Now imagine a future where instead of frantically searching the house, you simply ask an AI assistant “Where did I leave my keys?” and it tells you “I last saw them on the windowsill.”
This is just one example of the kinds of problems that Lorenzo Torresani believes can be solved with the help of perceptual AI agents, which he envisions as personal assistants built into wearable camera devices, able to see what we see and hear what we hear. They’d help us with chores, managing schedules, and even learning new skills. In the not-so-distant future, he expects robot assistants to be a common feature in many households.
Torresani’s perspective on perceptual AI agents comes out of his more than 20 years working in computer vision, a subfield of AI that focuses on getting computers to understand and interpret images. He’s researched at Meta, Microsoft, and Dartmouth College, and joined Khoury College this fall as the President Joseph E. Aoun Chair. He is the second Khoury professor to earn the honor after Tina Eliassi-Rad, who became the first honoree in 2023.
Torresani works with cutting-edge multimodal models that can understand and interpret video images and audio, but his focus has always been on the humans this technology is meant to serve.
“It’s all about humans,” he says. “At the end of the day, that’s all we care about. We want technology that makes daily life easier, more effective, and more productive.”
Torresani’s research has been widely lauded, including with a National Science Foundation CAREER Award, a Google Faculty Research Award, three Facebook Faculty Awards, and a Fulbright US Scholar Award. Over the summer, he added several more awards at the Egocentric Vision (EgoVis) Workshop at the Conference on Computer Vision and Pattern Recognition. His work on video-audio understanding in machine learning models landed him first place in the Ego4D EgoSchema Challenge as well as three Distinguished Paper Awards.
EgoSchema is the premier benchmark for testing long-video understanding capabilities and episodic memory retrieval. The challenge requires AI models to answer multiple choice questions about numerous three-minute video clips depicting natural human behavior.
“The questions vary quite a bit, so we may have things like memory retrieval, which we call ‘needle in a haystack’ questions. You may be given a very long video, but the relevant segment to answer is very short,” Torresani explains. “Other questions involve hopping through different segments of a video and piecing evidence together.”
One of Torresani’s award-winning papers featured Video ReCap, a system he and his colleagues developed that uses machine learning to craft detailed captions for videos ranging from one second to two hours in length. This recursive captioning model starts with short segments of a few seconds and feeds that information through multiple hierarchy levels to develop broader contextual understanding.

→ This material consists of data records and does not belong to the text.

(** One iteration of the loop, for a heading of level [level]. *)
Definition add_section (level : nat) (title cont : string) (st : state)
    : state :=
  let r := length (store st) in
  let section := {| contents := cont; sections := None |} in
  let st1 := store st ++ [section] in
  let stk := pop_while level (stack st) in
  match stk with
  | (p, _) :: _ =>
      match st1 !! p with
      | Some parent =>
          {| store := <[p := attach title r parent]> st1;
             root := root st;
             stack := (r, level) :: stk |}
      | None => {| store := st1; root := root st; stack := (r, level) :: stk |}
      end
  | [] =>
      {| store := st1;
         root := dict_set title r (root st);
         stack := (r, level) :: stk |}
  end.

Definition step (st : state) (t : tag) : option state :=
  level ← tag_level t;
  Some (add_section level (tag_title t) (tag_contents t) st).

Fixpoint scan (st : state) (tags : list tag) : option state :=
  match tags with
  | [] => Some st
  | t :: ts => st' ← step st t; scan st' ts
  end.

(** The value that is serialised: a section with its nested sections. *)
Inductive json_section :=
  | JSection (cont : string) (subs : option (list (string * json_section))).

(** Reading a section out of the store.  References only point to objects
    allocated later, so a fuel of the size of the store is enough. *)
Fixpoint read_section (fuel : nat) (h : list section_obj) (r : nat)
    : option json_section :=
  match fuel with
  | O => None
  | S f =>
      o ← h !! r;
      match sections o with
      | None => Some (JSection (contents o) None)
      | Some d =>
          kids ← mapM (λ kv, s ← read_section f h kv.2; Some (kv.1, s)) d;
          Some (JSection (contents o) (Some kids))
      end
  end.

Definition read_dict (h : list section_obj) (d : list (string * nat))
    : option (list (string * json_section)) :=
  mapM (λ kv, s ← read_section (length h) h kv.2; Some (kv.1, s)) d.

(** [html_to_hierarchical_json], from the parsed document on; [None] is the
    [ValueError] of [int]. *)
Definition html_to_hierarchical_json (soup : list node) (filename : string)
    : option (string * list (string * json_section)) :=
  st ← scan init (find_all soup);
  d ← read_dict (store st) (root st);
  Some (filename, d).

(** The shape the store keeps: a mapping only refers to sections allocated
    after its owner, and the root mapping and the stack only refer to
    sections that exist. *)
Record wf (st : state) : Prop := {
  wf_store :
    ∀ p o d, store st !! p = Some o → sections o = Some d →
      Forall (λ kv : string * nat, p < kv.2 < length (store st)) d;
  wf_root : Forall (λ kv : string * nat, kv.2 < length (store st)) (root st);
  wf_stack : Forall (λ e : nat * nat, e.1 < length (store st)) (stack st)
}.

Definition heading (lvl : string) (title : string) : node :=
  Elem ("h" +:+ lvl) [] [Text title].

Definition para (body : string) : node := Elem "p" [] [Text body].

(** The tree of the fragment the renderer emits for a markdown heading
    cell: the heading alone in its block, its text on a line of its own. *)
Definition rendered_heading (lvl : string) (title : string) : node :=
  Elem "div" [("class", "markdown-cell")]
    [Text (Py.nl +:+ Py.tab);
     Elem ("h" +:+ lvl) []
       [Text (Py.nl +:+ Py.tab +:+ Py.tab +:+ title +:+ Py.nl +:+ Py.tab)];
     Text Py.nl].

(** The tree of the fragment the renderer emits for a code cell whose
    source is the markup [<h1>A</h1><p>x</p><h2>B</h2><p>y</p>]. *)
Definition rendered_code_cell : node :=
  Elem "div" [("class", "code-cell")]
    [Text (Py.nl +:+ Py.tab);
     Elem "code" [("class", "language-python")]
       [Text (Py.nl +:+ Py.tab +:+ Py.tab);
        heading "1" "A"; para "x"; heading "2" "B"; para "y";
        Text (Py.nl +:+ Py.tab)];
     Text Py.nl].

End Hierarchy.

(** ** Definitions that follow the wording of the specification *)

Module Spec.

(** The number of occurrences of the character [c] in [s]. *)
Fixpoint count_char (c : ascii) (s : string) : nat :=
  match s with
  | EmptyString => 0
  | String d s' => (if Ascii.eqb c d then 1 else 0) + count_char c s'
  end.

(** [sub] occurs in [s]. *)
Definition occurs (sub s : string) : Prop :=
  ∃ a b, s = a +:+ sub +:+ b.

(** [s] without its first [n] characters. *)
Fixpoint drop_chars (n : nat) (s : string) : string :=
  match n, s with
  | S k, String _ s' => drop_chars k s'
  | _, _ => s
  end.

“The model sees that in the previous level, for example, I picked up an apple and then put down an okra packet. In the higher level, it can understand that you’re shopping around a supermarket,” Torresani says.
Part of the novelty of Torresani’s work is his focus on egocentric video — video taken from the first-person perspective through a wearable camera like those in augmented reality glasses. The length of videos he’s working on is also novel.
“For the last two decades, most of our research community has focused on short video understanding — looking at brief snippets and determining what’s happening within a few seconds,” Torresani notes. “But now we’re moving into a more fine understanding. You have videos that may last several minutes and you have questions that require really piecing together evidence.”
Torresani’s work on long-form video understanding is a crucial step in creating perceptual AI agents, which would need to interpret video all day long.
“The wearable camera will always be on, which means they’ll see everything you see. If you’re cooking and they see that you are adding salt to a dish, they can tell you, ‘You already added salt,’” says Torresani.
While losing keys or getting distracted while cooking may seem like mild annoyances for most of us, for some, they’re challenges that make living independently a constant struggle.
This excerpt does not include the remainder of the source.